Unfortunately, according Krebs, it looks like there was a web portal used by Equifax employees in Argentina to manage customer complaints that had all-too-simple login credentials — admin as a username, admin as a password.
If that were not bad enough, the portal also made no real effort to secure employee contact information or credentials, as employee passwords were not only stored in plaintext, but generally, they were simply the employee’s first initial and full last name, or some combination thereof. Not terribly hard to guess.
And if that were not bad enough, the portal also stored customer data, including customer DNI numbers, in plaintext. The DNI, the national identification number for Argentina, is assigned at birth and unchangeable, and not something that you want to land in the wrong hands.
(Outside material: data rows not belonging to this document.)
(** What the parser returns on every other string.  The quoted second
    segment is never empty, so the fallback of [||] is never taken. *)
Lemma parseProgramParams_Some (p : string) :
  p <> "" ->
  parseProgramParams p =
    Some {| program := (dquote ++ hd "" (split "|" p) ++ dquote)%string;
            workingDir := quote (index (split "|" p) 1);
            arguments := skipn 2 (split "|" p) |}.
Proof.
  intros Hp. unfold parseProgramParams.
  apply truthy_string in Hp. rewrite Hp.
  rewrite quote_first.
  destruct (quote_shape (index (split "|" p) 1)) as [body Hq].
  unfold str_or. rewrite Hq. reflexivity.
Qed.


(** ** The program property *)

Ltac unfold_act :=
  unfold exec, set_program, get_program, set_power, get_power, sendCommand,
    sendText, wakeOnLAN, changed, emit, socket_connected, this,
    assign_mProgramParams, assign_mCurrentKeys, assign_mKeyRlsTimer,
    modifyDriver, modifyHost, bind, ret in *.

(** C1, at the inputs the claim names: with the second segment absent the
    working directory is the quoted text [undefined], with the second
    segment empty it is a pair of double quotes; in neither case is it
    the default [/], and the [Launch] line that the setter writes for the
    input [exe] carries the quoted [undefined]. *)
Theorem program_workingDir_default_never_taken :
  parseProgramParams "exe" =
    Some {| program := (dquote ++ "exe" ++ dquote)%string;
            workingDir := (dquote ++ "undefined" ++ dquote)%string;
            arguments := [] |}
  /\ parseProgramParams "exe||arg" =
    Some {| program := (dquote ++ "exe" ++ dquote)%string;
            workingDir := (dquote ++ dquote)%string;
            arguments := ["arg"] |}
  /\ (dquote ++ "undefined" ++ dquote)%string <> "/"
  /\ (dquote ++ dquote)%string <> "/"
  /\ trace (host (exec (set_program "exe") (boot false))) =
       [SendText ("Launch " ++ dquote ++ "undefined" ++ dquote ++ " "
                    ++ dquote ++ "exe" ++ dquote)%string].
Proof.
  repeat split; try reflexivity; discriminate.
Qed.

(** C2: when the stored string parses to a running program and the new
    input parses to a spec, the setter writes exactly two lines, first the
    [Terminate] of the running program's quoted executable, then the
    [Launch] of the new spec's quoted working directory, quoted executable
    and arguments in order. *)
Theorem program_terminate_then_launch
    (w : World) (p : string) (running new : ProgramParams) :
  parseProgramParams (mProgramParams (driver w)) = Some running ->
  parseProgramParams p = Some new ->
  trace (host (exec (set_program p) w)) =
    trace (host w) ++
      [SendText ("Terminate " ++ program running)%string;
       SendText ("Launch " ++
                 join " " (JStr (workingDir new) :: JStr (program new)
                             :: map JStr (arguments new)))%string]
  /\ program running =
       (dquote ++ hd "" (split "|" (mProgramParams (driver w))) ++ dquote)%string
  /\ program new = (dquote ++ hd "" (split "|" p) ++ dquote)%string
  /\ workingDir new = quote (index (split "|" p) 1)
  /\ arguments new = skipn 2 (split "|" p).
Proof.
  intros Hrun Hnew.
  split.
  - unfold_act. rewrite Hrun, Hnew. simpl.
    rewrite <- app_assoc. reflexivity.
  - assert (Hs : mProgramParams (driver w) <> "").
    { intros E. apply parseProgramParams_None in E. congruence. }
    assert (Hp : p <> "").
    { intros E. apply parseProgramParams_None in E. congruence. }
    rewrite (parseProgramParams_Some _ Hs) in Hrun.
    rewrite (parseProgramParams_Some _ Hp) in Hnew.
    inversion Hrun; inversion Hnew; subst; simpl. repeat split.
Qed.

Lemma program_terminate_then_launch_witness :
  trace (host (exec (set_program "b|c|d e|f")
                 (exec (set_program "a") (boot false)))) =
    trace (host (exec (set_program "a") (boot false))) ++
      [SendText ("Terminate " ++ dquote ++ "a" ++ dquote)%string;
       SendText ("Launch " ++ dquote ++ "c" ++ dquote ++ " "
                   ++ dquote ++ "b" ++ dquote ++ " d e f")%string].
Proof.
  exact (proj1 (program_terminate_then_launch
                  (exec (set_program "a") (boot false)) "b|c|d e|f"
                  _ _ eq_refl eq_refl)).
Defined.

(** C3: the power getter is true exactly when the transport is connected
    and the stored program string differs from [kPowerDownProgram]; it is
    computed from these two alone and reading it changes nothing. *)
Theorem power_derived (w : World) :
  (fst (get_power w) = true <->
     connected (host w) = true
     /\ mProgramParams (driver w) <> kPowerDownProgram)
  /\ fst (get_power w) =
       (connected (host w)
        && negb (String.eqb (mProgramParams (driver w)) kPowerDownProgram))
  /\ snd (get_power w) = w.
Proof.
  unfold_act. simpl. repeat split.
  - apply andb_prop in H. tauto.
  - apply andb_prop in H. destruct H as [_ H].
    destruct (String.eqb_spec (mProgramParams (driver w)) kPowerDownProgram);
      [discriminate|assumption].
  - intros [Hc Hp]. rewrite Hc. simpl.
    destruct (String.eqb_spec (mProgramParams (driver w)) kPowerDownProgram);
      [contradiction|reflexivity].
Qed.

(** The working directory of a parsed spec is never the default. *)
Lemma workingDir_never_default (p : string) (spec : ProgramParams) :
  parseProgramParams p = Some spec -> workingDir spec <> "/".
Proof.
  intros Hparse.
  assert (Hp : p <> "").
  { intros E. apply parseProgramParams_None in E. congruence. }
  rewrite (parseProgramParams_Some _ Hp) in Hparse.
  inversion Hparse; subst; simpl.
  destruct (quote_shape (index (split "|" p) 1)) as [body Hq].
  rewrite Hq. discriminate.
Qed.

(** C4, as the claim states it, fails: the input [|] names no executable,
    yet the setter stores it and writes a [Launch] line for it. *)
Lemma program_malformed_input_is_launched :
  hd "" (split "|" "|") = ""
  /\ mProgramParams (driver (exec (set_program "|") (boot false))) = "|"
  /\ trace (host (exec (set_program "|") (boot false))) =
       [SendText ("Launch " ++ dquote ++ dquote ++ " " ++ dquote ++ dquote)%string].
Proof. repeat split. Qed.

(** C4, amended: an input the parser rejects is the empty string; the
    setter then stores the empty string and writes no [Launch], only the
    [Terminate] of a program that was running, if there was one. *)
Theorem program_rejected_input_is_no_program (w : World) (p : string) :
  parseProgramParams p = None ->
  p = ""
  /\ mProgramParams (driver (exec (set_program p) w)) = ""
  /\ fst (get_program (exec (set_program p) w)) = ""
  /\ trace (host (exec (set_program p) w)) =
       trace (host w) ++
         match parseProgramParams (mProgramParams (driver w)) with
         | Some running => [SendText ("Terminate " ++ program running)%string]
         | None => []
         end.
Proof.
  intros Hparse. split; [apply parseProgramParams_None; assumption|].
  unfold_act. rewrite Hparse.
  destruct (parseProgramParams (mProgramParams (driver w))); simpl;
    repeat split; rewrite ?app_nil_r; reflexivity.
Qed.

Lemma program_rejected_input_is_no_program_witness :
  mProgramParams
    (driver (exec (set_program "") (exec (set_program "a|b") (boot true)))) = ""
  /\ trace (host (exec (set_program "") (exec (set_program "a|b") (boot true)))) =
       trace (host (exec (set_program "a|b") (boot true))) ++
         [SendText ("Terminate " ++ dquote ++ "a" ++ dquote)%string].
Proof.
  destruct (program_rejected_input_is_no_program
              (exec (set_program "a|b") (boot true)) "" eq_refl)
    as (_ & Hstored & _ & Htrace).
  split; [exact Hstored|exact Htrace].
Defined.

(** C8: after the setter has taken a non-empty input, the getter returns
    that very string. *)
Theorem program_roundtrip (w : World) (p : string) :
  p <> "" ->
  parseProgramParams p <> None
  /\ fst (get_program (exec (set_program p) w)) = p.
Proof.
  intros Hp. split.
  - intros E. apply parseProgramParams_None in E. contradiction.
  - unfold_act. rewrite (parseProgramParams_Some _ Hp).
    destruct (parseProgramParams (mProgramParams (driver w))); reflexivity.
Qed.

Lemma program_roundtrip_witness :
  fst (get_program (exec (set_program "exe|dir|a b") (boot true))) = "exe|dir|a b".
Proof.
  apply (program_roundtrip (boot true) "exe|dir|a b"). discriminate.
Defined.

(** ** Connection events and power *)

(** C7: when the transport changes to [state] and delivers its
    [Connection] message, the driver raises one change notification, for
    [power]; the program getter then returns the empty string if the
    transport is disconnected, and what it returned before otherwise. *)
Theorem connection_event_notifies_power (w : World) (state : bool) :
  let w' := exec (deliver "Connection" state) w in
  trace (host w') = trace (host w) ++ [Changed "power"]
  /\ connected (host w') = state
  /\ fst (get_program w') = (if state then mProgramParams (driver w) else "").
Proof.
  unfold deliver, connectListener, onConnectStateChanged. unfold_act.
  destruct state; simpl; repeat split.
Qed.

(** C9: setting power to true leaves every field of the driver as it was
    and writes no line; it signals wake-on-LAN when the transport is not
    connected and does nothing otherwise, and the power getter returns
    what it returned before. *)
Theorem power_on_only_wakes (w : World) :
  let w' := exec (set_power true) w in
  driver w' = driver w
  /\ trace (host w') =
       trace (host w) ++ (if connected (host w) then [] else [WakeOnLAN])
  /\ connected (host w') = connected (host w)
  /\ clock (host w') = clock (host w)
  /\ timers (host w') = timers (host w)
  /\ nextTimer (host w') = nextTimer (host w)
  /\ fst (get_power w') = fst (get_power w).
Proof.
  unfold_act. destruct w as [d h]. simpl.
  destruct (connected h) eqn:Hc; simpl; rewrite ?Hc, ?app_nil_r;
    repeat split; destruct d; reflexivity.
Qed.

(** ** The keyDown property and its release timer *)

Section KeyDownFacts.
Context {engine : Engine}.

Ltac unfold_keys :=
  unfold set_keyDown, get_keyDown, run, cancel, wait, then_ in *; unfold_act.

(** An empty write stores the empty string and does nothing else. *)
Lemma set_keyDown_empty (w : World) :
  exec (set_keyDown "") w =
    mkWorld (mkDriver (mLeftDown (driver w)) (mRightDown (driver w))
               (mProgramParams (driver w)) "" (mKeyRlsTimer (driver w)))
            (host w).
Proof. reflexivity. Qed.

(** A non-empty write, in full: the line, the cancellation of the timer
    the driver refers to, the new timer, and the new reference. *)
Lemma set_keyDown_nonempty (w : World) (keys : string) :
  keys <> "" ->
  timerOk w ->
  exec (set_keyDown keys) w =
    mkWorld
      (mkDriver (mLeftDown (driver w)) (mRightDown (driver w))
         (mProgramParams (driver w)) keys (Some (nextTimer (host w))))
      (mkHost (connected (host w)) (clock (host w))
         [mkTimer (nextTimer (host w)) (clock (host w) + 200) [ReleaseKeys]]
         (S (nextTimer (host w)))
         (trace (host w) ++
            SendText (keyPressLine keys) ::
            match mKeyRlsTimer (driver w) with
            | Some old => [Cancel old]
            | None => []
            end ++ [Wait (nextTimer (host w)) 200])).
Proof.
  intros Hkeys Hok. apply truthy_string in Hkeys.
  destruct w as [d h]. unfold timerOk in Hok. simpl in Hok.
  assert (Hline :
    (let keyPresses := split "+" keys in
     "KeyPress " ++
     join " " [index keyPresses (length keyPresses - 1);
               if (1 <? length keyPresses)%nat
               then fold_left addModifier
                      (slice_to (length keyPresses - 1) keyPresses) (JNum 0)
               else JNum 0])%string = keyPressLine keys).
  { unfold keyPressLine. cbv zeta.
    pose proof (split_nonempty "+" keys) as Hne.
    destruct (split "+" keys) as [|k0 [|k1 ks]]; [congruence|reflexivity|reflexivity]. }
  cbv zeta in Hline. rewrite <- Hline. clear Hline.
  unfold_keys. cbn [driver host mCurrentKeys]. rewrite Hkeys.
  cbn -[split join fold_left truthy].
  destruct (mKeyRlsTimer d) as [old|] eqn:Href.
  - destruct Hok as (d0 & Htimers & _ & _ & Hfresh).
    cbn -[split join fold_left truthy]. rewrite Htimers.
    cbn -[split join fold_left truthy].
    rewrite Nat.eqb_refl. cbn -[split join fold_left truthy].
    rewrite Nat.eqb_refl. cbn -[split join fold_left truthy].
    repeat rewrite <- app_assoc. reflexivity.
  - cbn -[split join fold_left truthy]. rewrite Hok.
    cbn -[split join fold_left truthy].
    rewrite Nat.eqb_refl. repeat rewrite <- app_assoc. reflexivity.
Qed.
Hold Security, the company that made this discovery, worked with Krebs on this disclosure, and Krebs notified Equifax of this issue on 12 September.
Krebs reports that Equifax pulled the entire portal the same day as it investigates the scope of the issue. It’s not known if any of the customer data was breached before this discovery, or if Hold Security figured out this issue before a criminal did, but the researchers were able to pull up 14,000 customer records.
Attackers know that their methods often don’t have to be sophisticated to be effective, as many organizations still don’t have a lock on the basics.
Default passwords are a boon to attackers, as many people don’t know or don’t remember to change them — from consumers using web-enabled devices at home to system administrators of massive industrial applications. And storing passwords in plain text is inexcusable (for the right way look at Paul Ducklin’s guide to storing passwords safely).
Again, it’s not known if any customer data was breached, though certainly it was put at risk.
This portal in Argentina didn’t look like it had received any kind of attention or basic security hygiene check, as many of the issues reported by Hold and Krebs are alarmingly simple. Even a system with “just” 14,000 customer records deserves proper care and attention to key security practices.